■ **What to produce**:
Starting at the line containing "Lemma hash_write_crashes fuel" and ending at the line containing "as (log & o2", print every line of the material below exactly, both ends included, and stop there.

■ **Source material**:
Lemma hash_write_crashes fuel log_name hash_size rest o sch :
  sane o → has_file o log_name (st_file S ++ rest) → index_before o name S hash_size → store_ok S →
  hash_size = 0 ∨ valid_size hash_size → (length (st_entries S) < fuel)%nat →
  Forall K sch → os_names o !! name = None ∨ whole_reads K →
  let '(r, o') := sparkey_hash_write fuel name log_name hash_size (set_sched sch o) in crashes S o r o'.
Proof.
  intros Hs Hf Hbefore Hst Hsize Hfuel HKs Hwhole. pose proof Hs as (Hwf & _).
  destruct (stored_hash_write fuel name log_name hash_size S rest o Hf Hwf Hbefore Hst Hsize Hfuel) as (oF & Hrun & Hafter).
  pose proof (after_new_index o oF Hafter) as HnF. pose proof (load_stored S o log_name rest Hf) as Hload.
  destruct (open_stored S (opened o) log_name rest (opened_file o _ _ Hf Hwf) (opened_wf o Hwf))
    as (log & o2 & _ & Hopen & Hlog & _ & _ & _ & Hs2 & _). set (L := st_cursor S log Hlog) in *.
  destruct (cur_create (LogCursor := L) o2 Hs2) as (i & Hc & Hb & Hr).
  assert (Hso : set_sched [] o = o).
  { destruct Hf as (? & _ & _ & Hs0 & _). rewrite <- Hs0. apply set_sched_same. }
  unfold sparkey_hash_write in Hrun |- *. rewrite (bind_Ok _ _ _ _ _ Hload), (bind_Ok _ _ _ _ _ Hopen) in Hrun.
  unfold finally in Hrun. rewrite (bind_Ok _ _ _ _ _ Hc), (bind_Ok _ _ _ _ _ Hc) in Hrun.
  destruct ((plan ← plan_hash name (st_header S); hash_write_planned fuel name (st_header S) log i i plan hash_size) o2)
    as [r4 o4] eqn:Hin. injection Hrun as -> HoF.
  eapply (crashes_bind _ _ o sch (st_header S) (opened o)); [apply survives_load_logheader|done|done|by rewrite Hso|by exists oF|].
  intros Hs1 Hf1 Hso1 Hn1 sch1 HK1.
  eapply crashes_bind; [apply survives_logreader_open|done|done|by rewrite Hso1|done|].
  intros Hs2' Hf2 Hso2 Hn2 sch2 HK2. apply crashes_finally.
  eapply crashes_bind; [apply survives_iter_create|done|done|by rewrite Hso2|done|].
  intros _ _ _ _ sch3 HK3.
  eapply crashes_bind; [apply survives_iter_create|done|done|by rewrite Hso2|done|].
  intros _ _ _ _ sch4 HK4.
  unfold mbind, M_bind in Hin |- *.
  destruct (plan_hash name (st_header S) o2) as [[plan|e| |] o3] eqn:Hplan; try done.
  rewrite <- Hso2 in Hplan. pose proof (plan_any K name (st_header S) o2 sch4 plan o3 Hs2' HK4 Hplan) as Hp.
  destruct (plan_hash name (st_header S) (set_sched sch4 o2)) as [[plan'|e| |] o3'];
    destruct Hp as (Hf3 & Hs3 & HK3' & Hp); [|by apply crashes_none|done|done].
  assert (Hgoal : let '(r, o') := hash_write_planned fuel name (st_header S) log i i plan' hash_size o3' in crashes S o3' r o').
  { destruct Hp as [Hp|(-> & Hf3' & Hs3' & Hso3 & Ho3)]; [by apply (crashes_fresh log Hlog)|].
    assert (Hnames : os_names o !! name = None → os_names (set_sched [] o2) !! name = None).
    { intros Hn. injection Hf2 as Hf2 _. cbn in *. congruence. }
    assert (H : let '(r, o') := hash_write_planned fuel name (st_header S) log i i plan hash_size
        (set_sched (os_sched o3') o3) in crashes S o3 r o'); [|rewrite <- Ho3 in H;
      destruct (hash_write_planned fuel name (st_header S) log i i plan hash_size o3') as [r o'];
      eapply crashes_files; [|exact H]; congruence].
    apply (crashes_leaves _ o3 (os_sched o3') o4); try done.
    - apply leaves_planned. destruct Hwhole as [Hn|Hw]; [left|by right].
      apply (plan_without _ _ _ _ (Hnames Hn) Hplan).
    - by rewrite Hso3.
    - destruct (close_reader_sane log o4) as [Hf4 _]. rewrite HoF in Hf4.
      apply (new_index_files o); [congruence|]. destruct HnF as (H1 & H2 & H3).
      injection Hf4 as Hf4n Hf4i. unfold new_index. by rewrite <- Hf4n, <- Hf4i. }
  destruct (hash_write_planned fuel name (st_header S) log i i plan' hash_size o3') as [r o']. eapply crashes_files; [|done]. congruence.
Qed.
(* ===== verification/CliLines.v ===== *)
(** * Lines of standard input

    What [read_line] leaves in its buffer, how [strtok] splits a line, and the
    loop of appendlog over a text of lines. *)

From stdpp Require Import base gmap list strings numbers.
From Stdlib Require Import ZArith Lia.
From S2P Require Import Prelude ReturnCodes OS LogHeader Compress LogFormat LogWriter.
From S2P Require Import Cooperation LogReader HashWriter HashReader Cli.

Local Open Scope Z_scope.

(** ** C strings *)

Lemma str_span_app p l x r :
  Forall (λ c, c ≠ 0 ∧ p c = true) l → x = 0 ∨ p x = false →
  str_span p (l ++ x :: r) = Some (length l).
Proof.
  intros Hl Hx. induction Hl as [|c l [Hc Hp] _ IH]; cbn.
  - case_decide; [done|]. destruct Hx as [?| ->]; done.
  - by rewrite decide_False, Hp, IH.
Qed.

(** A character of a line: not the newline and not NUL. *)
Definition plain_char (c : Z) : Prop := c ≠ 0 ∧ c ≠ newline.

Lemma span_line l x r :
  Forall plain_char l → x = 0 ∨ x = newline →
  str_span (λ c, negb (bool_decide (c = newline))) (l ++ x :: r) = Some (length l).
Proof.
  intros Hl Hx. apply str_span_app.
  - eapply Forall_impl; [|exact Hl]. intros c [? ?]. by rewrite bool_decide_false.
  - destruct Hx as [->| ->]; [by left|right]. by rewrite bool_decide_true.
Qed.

...

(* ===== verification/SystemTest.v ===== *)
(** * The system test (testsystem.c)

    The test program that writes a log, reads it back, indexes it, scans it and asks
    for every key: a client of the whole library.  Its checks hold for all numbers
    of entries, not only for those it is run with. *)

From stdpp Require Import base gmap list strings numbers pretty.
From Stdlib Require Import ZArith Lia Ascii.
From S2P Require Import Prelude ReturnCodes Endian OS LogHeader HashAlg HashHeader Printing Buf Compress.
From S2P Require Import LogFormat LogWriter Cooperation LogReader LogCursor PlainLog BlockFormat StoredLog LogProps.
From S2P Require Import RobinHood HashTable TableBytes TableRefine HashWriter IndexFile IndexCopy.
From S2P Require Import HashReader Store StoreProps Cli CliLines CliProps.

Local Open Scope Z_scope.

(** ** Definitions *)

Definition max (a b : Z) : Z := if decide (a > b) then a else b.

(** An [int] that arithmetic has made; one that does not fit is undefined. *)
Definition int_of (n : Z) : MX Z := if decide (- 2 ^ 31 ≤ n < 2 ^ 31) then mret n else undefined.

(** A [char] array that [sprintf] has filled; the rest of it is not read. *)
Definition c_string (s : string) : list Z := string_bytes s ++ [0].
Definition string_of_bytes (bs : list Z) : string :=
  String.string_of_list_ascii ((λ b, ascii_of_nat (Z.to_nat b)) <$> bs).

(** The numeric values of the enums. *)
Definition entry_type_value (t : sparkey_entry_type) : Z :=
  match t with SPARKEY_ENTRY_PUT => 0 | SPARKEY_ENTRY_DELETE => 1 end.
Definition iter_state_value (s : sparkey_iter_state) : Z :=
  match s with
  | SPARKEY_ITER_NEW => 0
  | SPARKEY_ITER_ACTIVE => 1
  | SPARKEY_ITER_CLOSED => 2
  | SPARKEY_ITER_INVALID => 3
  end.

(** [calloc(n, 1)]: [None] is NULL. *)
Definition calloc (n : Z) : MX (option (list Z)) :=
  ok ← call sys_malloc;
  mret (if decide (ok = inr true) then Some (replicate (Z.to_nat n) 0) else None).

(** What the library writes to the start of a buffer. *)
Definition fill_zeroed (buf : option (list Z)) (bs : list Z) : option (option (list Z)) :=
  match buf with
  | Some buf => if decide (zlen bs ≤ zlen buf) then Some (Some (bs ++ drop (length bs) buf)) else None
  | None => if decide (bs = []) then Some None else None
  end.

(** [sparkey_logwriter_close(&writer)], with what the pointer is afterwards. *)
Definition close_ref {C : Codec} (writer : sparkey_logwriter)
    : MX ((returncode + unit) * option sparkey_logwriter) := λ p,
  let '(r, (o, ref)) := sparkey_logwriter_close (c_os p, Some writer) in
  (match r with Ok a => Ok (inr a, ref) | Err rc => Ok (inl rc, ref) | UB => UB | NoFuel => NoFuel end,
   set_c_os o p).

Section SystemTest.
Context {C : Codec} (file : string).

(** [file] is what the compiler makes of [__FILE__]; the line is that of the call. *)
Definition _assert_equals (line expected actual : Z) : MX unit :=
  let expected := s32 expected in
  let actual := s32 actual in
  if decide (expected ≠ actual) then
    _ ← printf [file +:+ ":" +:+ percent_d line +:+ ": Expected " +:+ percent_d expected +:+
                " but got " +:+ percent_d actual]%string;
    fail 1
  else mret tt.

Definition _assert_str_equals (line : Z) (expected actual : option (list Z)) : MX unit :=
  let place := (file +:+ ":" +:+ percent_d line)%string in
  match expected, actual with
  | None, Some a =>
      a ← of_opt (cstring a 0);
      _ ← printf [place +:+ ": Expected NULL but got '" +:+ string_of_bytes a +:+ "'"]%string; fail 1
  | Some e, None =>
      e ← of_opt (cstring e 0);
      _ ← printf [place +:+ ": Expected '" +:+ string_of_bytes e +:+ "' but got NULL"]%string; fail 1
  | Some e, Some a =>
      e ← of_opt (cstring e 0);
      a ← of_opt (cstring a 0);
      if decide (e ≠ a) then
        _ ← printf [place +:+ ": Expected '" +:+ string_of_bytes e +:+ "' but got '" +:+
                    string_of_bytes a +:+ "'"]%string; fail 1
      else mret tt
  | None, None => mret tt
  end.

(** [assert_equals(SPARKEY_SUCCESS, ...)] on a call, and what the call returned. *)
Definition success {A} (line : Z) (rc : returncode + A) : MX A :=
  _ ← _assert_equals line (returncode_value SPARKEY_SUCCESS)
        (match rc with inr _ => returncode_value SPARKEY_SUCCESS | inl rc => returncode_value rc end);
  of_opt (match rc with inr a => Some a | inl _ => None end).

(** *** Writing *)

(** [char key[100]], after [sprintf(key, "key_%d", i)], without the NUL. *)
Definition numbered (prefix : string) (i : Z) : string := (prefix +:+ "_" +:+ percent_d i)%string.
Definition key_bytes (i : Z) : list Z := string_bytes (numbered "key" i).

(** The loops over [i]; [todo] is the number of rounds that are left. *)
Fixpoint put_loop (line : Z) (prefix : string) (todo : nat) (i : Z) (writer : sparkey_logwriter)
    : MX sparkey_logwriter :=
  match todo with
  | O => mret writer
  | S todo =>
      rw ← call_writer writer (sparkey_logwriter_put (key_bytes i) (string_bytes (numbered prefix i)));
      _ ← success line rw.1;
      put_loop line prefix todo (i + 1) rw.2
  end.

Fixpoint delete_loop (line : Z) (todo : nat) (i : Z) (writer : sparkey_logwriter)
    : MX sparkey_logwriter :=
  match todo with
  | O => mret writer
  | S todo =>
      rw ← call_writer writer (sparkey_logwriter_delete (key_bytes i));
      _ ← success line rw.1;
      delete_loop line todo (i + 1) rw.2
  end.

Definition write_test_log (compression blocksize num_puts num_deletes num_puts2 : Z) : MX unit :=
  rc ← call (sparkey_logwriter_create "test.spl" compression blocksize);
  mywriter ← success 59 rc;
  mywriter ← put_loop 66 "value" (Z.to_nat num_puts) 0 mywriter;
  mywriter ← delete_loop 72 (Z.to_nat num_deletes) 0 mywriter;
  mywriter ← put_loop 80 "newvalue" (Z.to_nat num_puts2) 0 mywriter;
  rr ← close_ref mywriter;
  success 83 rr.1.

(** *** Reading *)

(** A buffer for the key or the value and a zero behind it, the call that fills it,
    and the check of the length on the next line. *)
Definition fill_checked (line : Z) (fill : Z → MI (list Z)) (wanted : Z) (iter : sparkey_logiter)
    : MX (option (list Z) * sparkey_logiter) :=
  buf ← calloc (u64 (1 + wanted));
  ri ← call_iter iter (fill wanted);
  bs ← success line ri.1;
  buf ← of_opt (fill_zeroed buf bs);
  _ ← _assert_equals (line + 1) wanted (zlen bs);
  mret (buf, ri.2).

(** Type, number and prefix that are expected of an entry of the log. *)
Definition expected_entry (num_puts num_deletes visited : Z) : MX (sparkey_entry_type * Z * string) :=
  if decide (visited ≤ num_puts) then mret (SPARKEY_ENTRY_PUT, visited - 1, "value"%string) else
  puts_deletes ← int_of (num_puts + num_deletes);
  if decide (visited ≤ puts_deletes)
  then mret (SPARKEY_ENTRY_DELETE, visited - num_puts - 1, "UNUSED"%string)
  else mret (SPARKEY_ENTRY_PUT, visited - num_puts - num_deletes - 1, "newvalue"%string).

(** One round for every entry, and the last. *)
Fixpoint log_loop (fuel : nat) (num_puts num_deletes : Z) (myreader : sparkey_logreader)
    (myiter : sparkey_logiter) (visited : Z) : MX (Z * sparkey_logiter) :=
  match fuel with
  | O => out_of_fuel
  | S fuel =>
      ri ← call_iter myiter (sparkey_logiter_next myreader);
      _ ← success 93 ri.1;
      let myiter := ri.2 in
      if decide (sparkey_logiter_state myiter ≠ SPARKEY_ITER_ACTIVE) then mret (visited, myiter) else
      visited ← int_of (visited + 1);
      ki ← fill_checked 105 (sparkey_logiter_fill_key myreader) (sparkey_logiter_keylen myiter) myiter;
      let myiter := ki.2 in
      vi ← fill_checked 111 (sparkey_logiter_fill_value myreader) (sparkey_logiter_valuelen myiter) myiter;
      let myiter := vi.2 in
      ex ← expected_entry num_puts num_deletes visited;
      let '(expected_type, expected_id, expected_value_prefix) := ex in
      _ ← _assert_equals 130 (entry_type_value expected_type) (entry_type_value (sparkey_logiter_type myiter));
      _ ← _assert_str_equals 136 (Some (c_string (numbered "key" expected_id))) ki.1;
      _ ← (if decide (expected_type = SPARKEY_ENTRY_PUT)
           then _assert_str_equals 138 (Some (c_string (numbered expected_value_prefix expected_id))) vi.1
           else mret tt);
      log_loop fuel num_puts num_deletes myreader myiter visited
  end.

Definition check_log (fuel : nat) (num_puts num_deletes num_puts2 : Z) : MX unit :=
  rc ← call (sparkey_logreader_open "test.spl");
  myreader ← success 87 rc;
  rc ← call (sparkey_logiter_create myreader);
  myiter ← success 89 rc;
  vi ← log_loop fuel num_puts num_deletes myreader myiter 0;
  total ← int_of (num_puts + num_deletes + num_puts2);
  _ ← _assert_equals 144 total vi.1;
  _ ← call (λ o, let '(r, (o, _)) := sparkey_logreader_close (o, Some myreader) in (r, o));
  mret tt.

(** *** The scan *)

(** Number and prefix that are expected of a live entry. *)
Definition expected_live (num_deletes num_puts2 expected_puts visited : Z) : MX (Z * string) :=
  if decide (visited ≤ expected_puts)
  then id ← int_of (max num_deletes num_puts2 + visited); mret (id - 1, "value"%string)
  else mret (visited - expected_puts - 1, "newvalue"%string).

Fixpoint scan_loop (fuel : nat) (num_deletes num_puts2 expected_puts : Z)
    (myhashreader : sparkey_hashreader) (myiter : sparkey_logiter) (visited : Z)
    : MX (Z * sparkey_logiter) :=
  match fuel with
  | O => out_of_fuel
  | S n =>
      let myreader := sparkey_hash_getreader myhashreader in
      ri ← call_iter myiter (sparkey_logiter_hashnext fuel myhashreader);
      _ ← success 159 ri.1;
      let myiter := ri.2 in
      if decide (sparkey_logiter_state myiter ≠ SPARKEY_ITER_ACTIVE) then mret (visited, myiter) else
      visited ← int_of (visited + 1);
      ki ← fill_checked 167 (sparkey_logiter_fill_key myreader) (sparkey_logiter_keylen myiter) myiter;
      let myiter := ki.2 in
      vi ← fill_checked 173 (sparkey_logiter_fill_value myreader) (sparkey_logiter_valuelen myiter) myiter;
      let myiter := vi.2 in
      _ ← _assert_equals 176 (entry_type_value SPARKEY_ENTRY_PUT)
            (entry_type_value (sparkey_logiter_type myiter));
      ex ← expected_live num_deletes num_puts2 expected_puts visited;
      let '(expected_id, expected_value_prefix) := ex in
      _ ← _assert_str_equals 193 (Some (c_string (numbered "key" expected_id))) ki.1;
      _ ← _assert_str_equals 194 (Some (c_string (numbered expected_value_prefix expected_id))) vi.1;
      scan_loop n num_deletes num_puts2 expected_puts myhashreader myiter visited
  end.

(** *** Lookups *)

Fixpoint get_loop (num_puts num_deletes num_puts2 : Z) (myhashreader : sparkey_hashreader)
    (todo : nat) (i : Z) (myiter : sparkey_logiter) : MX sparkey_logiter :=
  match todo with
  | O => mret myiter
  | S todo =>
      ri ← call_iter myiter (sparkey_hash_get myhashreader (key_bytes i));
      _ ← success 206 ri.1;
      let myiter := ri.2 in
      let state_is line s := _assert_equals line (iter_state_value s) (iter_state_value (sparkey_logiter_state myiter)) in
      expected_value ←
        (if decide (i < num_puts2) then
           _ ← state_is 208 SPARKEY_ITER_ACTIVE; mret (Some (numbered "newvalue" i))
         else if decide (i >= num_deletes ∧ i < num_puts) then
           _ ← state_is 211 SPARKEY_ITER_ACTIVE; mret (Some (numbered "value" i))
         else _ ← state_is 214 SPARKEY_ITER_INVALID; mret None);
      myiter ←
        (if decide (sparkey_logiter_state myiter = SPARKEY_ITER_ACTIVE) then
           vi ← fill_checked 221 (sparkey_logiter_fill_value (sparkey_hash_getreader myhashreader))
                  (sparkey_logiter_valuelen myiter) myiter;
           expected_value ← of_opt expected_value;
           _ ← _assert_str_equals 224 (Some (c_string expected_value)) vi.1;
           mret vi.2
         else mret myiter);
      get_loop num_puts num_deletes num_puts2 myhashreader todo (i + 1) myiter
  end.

■ **Answer**:
Lemma hash_write_crashes fuel log_name hash_size rest o sch :
  sane o → has_file o log_name (st_file S ++ rest) → index_before o name S hash_size → store_ok S →
  hash_size = 0 ∨ valid_size hash_size → (length (st_entries S) < fuel)%nat →
  Forall K sch → os_names o !! name = None ∨ whole_reads K →
  let '(r, o') := sparkey_hash_write fuel name log_name hash_size (set_sched sch o) in crashes S o r o'.
Proof.
  intros Hs Hf Hbefore Hst Hsize Hfuel HKs Hwhole. pose proof Hs as (Hwf & _).
  destruct (stored_hash_write fuel name log_name hash_size S rest o Hf Hwf Hbefore Hst Hsize Hfuel) as (oF & Hrun & Hafter).
  pose proof (after_new_index o oF Hafter) as HnF. pose proof (load_stored S o log_name rest Hf) as Hload.
  destruct (open_stored S (opened o) log_name rest (opened_file o _ _ Hf Hwf) (opened_wf o Hwf))
    as (log & o2 & _ & Hopen & Hlog & _ & _ & _ & Hs2 & _). set (L := st_cursor S log Hlog) in *.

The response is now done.